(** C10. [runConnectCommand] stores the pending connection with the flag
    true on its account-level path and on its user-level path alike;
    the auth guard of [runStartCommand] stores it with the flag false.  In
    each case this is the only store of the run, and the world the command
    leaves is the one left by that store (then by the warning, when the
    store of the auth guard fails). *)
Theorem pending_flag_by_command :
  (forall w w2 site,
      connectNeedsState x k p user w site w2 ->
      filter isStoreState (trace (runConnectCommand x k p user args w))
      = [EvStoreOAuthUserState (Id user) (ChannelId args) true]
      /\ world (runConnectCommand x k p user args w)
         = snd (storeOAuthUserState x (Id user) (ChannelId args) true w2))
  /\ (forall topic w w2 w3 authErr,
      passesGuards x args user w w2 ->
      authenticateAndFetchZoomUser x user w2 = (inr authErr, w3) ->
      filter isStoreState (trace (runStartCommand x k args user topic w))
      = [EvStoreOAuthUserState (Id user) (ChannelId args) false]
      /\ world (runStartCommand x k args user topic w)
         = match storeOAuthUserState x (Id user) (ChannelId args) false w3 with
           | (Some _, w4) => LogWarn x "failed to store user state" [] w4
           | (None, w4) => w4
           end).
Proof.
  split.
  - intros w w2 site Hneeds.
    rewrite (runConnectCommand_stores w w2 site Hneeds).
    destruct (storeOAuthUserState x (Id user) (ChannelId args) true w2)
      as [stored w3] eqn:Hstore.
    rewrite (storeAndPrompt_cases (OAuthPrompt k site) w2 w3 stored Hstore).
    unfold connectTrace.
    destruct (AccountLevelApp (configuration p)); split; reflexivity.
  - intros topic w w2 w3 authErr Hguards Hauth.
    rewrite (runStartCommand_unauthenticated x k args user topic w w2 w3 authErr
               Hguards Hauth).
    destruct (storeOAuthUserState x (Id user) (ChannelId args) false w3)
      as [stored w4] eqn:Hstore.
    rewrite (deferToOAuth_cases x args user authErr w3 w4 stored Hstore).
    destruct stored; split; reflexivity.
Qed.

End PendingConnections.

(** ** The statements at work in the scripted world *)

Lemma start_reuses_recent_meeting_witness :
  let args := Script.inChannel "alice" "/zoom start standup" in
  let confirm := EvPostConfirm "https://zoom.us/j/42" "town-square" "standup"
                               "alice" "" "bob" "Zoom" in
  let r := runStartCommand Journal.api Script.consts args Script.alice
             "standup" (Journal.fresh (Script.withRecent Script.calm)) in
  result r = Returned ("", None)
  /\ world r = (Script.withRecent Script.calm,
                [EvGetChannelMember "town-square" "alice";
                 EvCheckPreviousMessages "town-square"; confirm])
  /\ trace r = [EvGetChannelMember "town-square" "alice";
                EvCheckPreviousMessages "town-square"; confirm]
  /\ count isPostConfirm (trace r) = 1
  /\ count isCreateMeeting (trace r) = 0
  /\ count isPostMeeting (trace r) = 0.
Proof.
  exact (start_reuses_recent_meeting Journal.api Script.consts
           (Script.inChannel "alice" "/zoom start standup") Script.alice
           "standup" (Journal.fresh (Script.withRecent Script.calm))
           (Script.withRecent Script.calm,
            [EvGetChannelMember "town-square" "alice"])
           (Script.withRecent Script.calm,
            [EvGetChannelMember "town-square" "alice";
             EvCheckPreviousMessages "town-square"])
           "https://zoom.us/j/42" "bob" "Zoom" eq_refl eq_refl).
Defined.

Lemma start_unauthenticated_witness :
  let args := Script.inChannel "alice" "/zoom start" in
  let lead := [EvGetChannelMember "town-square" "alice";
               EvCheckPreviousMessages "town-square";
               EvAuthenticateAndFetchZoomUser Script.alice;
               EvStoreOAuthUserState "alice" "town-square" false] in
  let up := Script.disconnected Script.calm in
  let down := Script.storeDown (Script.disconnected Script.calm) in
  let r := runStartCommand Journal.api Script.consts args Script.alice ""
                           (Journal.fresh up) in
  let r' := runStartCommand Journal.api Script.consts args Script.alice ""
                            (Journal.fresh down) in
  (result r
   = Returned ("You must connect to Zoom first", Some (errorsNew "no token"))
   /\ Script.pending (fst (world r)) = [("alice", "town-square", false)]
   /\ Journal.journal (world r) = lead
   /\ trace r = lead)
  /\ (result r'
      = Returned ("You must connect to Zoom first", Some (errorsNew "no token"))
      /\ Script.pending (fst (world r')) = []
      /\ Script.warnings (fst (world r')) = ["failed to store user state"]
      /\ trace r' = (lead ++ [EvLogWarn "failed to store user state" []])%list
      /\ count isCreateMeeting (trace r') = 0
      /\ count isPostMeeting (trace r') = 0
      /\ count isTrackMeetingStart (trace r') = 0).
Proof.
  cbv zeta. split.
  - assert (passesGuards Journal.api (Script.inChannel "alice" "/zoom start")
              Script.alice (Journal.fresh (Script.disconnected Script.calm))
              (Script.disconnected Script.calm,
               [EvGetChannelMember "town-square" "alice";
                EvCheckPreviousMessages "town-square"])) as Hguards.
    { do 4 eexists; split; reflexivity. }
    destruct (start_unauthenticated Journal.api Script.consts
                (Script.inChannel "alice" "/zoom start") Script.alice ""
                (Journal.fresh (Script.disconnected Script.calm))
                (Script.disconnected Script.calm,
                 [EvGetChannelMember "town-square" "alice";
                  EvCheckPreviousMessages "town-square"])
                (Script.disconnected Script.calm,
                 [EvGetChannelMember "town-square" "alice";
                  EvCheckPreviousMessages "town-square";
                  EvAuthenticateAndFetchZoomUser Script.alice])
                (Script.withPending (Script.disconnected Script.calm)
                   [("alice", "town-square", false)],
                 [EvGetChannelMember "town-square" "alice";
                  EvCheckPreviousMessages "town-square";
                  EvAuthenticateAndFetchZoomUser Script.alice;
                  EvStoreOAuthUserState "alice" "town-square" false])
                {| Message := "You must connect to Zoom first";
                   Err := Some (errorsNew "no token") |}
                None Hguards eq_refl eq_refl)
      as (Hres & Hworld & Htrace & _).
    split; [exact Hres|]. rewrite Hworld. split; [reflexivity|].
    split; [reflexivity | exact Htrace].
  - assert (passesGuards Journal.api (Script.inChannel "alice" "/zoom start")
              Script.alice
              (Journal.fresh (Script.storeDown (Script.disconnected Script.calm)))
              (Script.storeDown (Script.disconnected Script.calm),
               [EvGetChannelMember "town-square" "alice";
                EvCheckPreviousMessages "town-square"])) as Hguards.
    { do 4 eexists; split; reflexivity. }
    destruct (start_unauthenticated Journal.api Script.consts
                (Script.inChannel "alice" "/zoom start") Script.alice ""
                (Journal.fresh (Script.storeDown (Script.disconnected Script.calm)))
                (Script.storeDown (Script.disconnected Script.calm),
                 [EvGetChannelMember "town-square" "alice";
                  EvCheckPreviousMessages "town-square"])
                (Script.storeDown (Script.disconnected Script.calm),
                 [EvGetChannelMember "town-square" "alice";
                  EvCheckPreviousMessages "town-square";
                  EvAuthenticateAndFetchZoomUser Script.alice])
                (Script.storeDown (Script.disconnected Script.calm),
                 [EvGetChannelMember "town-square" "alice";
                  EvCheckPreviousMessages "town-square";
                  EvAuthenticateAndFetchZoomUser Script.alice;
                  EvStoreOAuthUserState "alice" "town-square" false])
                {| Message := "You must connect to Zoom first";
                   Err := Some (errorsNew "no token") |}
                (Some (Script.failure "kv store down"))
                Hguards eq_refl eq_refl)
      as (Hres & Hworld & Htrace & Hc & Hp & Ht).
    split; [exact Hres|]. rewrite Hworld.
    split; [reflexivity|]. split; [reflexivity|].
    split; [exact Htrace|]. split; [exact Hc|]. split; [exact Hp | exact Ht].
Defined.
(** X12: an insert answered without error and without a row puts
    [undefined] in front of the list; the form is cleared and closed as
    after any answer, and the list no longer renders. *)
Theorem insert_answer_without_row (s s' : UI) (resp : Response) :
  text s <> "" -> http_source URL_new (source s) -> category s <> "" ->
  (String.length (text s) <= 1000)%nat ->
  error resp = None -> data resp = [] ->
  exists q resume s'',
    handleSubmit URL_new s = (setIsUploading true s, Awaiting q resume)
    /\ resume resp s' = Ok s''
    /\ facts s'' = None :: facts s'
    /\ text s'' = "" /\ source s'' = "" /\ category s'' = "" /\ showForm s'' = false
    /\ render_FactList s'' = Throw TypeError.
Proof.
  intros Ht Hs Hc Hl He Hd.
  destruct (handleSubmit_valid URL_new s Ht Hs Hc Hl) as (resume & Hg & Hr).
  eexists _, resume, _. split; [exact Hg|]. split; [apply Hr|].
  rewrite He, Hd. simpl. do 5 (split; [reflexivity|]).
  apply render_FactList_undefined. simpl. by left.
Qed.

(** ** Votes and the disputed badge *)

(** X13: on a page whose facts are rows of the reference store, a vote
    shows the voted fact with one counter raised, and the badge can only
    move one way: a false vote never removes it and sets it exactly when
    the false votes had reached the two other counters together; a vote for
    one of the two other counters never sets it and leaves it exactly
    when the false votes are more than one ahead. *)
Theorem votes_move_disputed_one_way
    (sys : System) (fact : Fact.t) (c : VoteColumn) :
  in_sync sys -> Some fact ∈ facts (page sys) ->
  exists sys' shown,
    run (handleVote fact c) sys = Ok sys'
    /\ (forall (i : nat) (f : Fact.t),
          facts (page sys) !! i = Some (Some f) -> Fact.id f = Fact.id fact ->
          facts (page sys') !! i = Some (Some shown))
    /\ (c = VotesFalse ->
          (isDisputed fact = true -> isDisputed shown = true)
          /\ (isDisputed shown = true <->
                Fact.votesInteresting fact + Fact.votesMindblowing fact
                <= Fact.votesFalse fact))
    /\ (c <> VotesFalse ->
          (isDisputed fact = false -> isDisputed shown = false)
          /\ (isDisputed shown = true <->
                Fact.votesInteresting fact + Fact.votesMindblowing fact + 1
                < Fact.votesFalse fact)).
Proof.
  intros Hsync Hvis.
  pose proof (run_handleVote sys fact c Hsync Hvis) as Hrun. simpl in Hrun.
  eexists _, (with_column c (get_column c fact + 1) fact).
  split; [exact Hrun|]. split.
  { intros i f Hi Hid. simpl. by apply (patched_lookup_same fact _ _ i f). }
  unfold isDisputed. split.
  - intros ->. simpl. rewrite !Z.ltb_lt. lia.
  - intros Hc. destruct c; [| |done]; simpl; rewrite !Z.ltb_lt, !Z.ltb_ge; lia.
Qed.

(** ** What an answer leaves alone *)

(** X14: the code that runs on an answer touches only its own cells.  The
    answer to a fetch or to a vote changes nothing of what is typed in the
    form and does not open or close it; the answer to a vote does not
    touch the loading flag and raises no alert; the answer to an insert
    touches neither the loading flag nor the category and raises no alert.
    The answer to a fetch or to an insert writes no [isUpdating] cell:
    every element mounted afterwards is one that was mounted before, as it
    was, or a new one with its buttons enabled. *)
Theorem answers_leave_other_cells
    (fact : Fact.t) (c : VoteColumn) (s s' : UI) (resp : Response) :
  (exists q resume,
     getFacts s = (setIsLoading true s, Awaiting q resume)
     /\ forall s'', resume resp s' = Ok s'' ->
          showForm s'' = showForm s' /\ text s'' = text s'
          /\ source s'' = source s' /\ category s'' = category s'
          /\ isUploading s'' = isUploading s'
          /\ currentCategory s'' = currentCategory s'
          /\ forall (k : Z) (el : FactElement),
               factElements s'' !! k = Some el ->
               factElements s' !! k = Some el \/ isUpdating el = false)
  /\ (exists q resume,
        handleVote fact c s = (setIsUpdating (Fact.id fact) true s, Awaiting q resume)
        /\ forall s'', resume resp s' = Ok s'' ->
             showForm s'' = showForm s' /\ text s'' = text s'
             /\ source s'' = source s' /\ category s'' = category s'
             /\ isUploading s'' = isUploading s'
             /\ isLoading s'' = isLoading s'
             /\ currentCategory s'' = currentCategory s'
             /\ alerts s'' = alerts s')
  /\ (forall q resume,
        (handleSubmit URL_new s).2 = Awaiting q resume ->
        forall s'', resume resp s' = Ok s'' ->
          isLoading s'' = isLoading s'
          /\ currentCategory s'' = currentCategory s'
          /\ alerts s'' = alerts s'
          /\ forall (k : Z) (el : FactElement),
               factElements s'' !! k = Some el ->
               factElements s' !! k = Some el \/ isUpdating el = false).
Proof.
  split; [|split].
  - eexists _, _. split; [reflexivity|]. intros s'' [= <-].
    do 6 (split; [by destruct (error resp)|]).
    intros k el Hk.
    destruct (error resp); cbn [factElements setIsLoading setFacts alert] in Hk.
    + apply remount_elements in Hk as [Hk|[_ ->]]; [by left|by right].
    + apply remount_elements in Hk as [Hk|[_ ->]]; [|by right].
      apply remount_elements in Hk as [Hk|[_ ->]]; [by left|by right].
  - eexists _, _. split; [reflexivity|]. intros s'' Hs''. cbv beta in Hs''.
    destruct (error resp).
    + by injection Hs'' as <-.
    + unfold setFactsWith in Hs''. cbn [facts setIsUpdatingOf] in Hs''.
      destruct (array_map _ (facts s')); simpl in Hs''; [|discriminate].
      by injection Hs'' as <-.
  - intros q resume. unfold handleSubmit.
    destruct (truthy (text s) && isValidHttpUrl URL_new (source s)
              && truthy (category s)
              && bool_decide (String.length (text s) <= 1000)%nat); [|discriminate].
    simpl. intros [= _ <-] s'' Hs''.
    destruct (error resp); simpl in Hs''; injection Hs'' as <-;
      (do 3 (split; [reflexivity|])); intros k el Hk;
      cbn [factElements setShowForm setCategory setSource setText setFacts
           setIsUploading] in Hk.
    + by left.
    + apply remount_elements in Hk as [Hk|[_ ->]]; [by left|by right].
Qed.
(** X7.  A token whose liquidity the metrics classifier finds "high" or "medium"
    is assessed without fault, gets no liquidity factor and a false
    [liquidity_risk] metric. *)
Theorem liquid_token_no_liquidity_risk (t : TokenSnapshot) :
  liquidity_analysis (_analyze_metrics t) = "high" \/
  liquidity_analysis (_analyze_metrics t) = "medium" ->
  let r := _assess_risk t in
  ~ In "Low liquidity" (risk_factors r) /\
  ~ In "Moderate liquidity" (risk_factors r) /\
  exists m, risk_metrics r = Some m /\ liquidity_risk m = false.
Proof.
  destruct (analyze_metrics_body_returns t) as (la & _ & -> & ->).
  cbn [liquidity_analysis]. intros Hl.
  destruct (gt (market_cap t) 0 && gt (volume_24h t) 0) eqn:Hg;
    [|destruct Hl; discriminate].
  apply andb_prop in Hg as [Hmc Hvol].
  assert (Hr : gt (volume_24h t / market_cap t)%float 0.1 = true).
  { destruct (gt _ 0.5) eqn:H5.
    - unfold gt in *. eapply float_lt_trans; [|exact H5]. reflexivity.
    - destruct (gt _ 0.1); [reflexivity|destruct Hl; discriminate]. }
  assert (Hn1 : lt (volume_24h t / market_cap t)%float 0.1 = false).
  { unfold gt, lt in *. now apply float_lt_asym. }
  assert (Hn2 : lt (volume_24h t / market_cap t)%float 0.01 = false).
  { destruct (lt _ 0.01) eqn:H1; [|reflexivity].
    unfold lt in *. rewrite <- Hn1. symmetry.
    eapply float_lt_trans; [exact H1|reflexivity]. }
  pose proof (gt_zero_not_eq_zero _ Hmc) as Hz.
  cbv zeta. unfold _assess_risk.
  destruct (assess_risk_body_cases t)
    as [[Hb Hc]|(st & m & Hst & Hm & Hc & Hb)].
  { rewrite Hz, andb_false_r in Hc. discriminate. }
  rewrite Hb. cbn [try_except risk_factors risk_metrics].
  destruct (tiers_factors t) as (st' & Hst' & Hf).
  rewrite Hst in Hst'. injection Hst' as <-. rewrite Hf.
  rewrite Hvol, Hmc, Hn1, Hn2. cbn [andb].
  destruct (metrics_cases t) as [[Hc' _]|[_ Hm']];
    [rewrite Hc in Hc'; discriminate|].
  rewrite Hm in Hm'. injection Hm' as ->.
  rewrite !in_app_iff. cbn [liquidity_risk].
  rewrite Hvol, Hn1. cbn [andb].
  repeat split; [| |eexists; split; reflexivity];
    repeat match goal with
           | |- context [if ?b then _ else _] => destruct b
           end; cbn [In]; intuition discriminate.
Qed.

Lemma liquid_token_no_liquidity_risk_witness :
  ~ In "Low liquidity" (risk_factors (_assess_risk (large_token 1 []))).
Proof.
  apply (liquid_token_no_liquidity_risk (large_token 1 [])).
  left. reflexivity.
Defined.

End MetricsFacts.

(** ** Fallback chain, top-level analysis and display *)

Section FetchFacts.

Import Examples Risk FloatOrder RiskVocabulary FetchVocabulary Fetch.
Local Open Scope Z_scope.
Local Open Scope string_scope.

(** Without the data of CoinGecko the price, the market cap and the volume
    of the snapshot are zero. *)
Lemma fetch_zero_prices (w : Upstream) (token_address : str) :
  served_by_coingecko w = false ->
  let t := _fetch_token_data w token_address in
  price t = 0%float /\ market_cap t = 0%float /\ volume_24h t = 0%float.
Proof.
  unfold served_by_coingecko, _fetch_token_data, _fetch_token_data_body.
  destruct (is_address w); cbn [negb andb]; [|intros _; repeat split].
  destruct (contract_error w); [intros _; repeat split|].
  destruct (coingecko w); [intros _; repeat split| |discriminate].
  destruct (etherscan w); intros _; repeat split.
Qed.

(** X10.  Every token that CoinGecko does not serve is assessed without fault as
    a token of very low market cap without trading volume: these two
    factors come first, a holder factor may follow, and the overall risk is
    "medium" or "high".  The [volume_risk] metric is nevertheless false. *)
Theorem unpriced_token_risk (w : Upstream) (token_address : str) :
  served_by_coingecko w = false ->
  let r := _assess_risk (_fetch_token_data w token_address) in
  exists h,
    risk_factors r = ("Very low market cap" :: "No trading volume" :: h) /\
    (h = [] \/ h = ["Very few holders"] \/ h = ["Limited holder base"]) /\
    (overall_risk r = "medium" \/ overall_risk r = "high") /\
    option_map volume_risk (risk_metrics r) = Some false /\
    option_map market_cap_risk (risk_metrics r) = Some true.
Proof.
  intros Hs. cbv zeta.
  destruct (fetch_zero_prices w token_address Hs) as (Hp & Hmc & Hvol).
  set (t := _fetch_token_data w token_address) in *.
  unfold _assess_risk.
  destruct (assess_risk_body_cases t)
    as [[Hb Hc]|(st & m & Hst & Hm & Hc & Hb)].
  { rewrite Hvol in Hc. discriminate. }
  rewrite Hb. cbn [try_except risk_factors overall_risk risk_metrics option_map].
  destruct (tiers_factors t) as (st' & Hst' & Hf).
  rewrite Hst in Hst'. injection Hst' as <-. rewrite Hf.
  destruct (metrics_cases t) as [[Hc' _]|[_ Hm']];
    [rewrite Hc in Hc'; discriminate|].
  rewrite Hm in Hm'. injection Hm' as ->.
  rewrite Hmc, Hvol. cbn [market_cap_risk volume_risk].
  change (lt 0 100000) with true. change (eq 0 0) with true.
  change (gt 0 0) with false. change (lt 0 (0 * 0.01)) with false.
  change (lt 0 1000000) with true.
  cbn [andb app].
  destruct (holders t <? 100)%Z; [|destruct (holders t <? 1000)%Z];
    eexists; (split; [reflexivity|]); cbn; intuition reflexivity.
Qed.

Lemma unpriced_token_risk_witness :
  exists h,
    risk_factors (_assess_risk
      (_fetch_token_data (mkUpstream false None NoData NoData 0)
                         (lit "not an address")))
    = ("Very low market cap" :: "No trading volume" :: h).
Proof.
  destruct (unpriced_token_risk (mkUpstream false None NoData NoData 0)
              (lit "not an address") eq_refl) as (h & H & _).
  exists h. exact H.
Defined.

· · · · ·

Your output should be an exact copy of the lines from the top of the listing above to the line with "leaves is the", both ends included.

** SOLVED PROBLEM **
(** C10. [runConnectCommand] stores the pending connection with the flag
    true on its account-level path and on its user-level path alike;
    the auth guard of [runStartCommand] stores it with the flag false.  In
    each case this is the only store of the run, and the world the command
    leaves is the one left by that store (then by the warning, when the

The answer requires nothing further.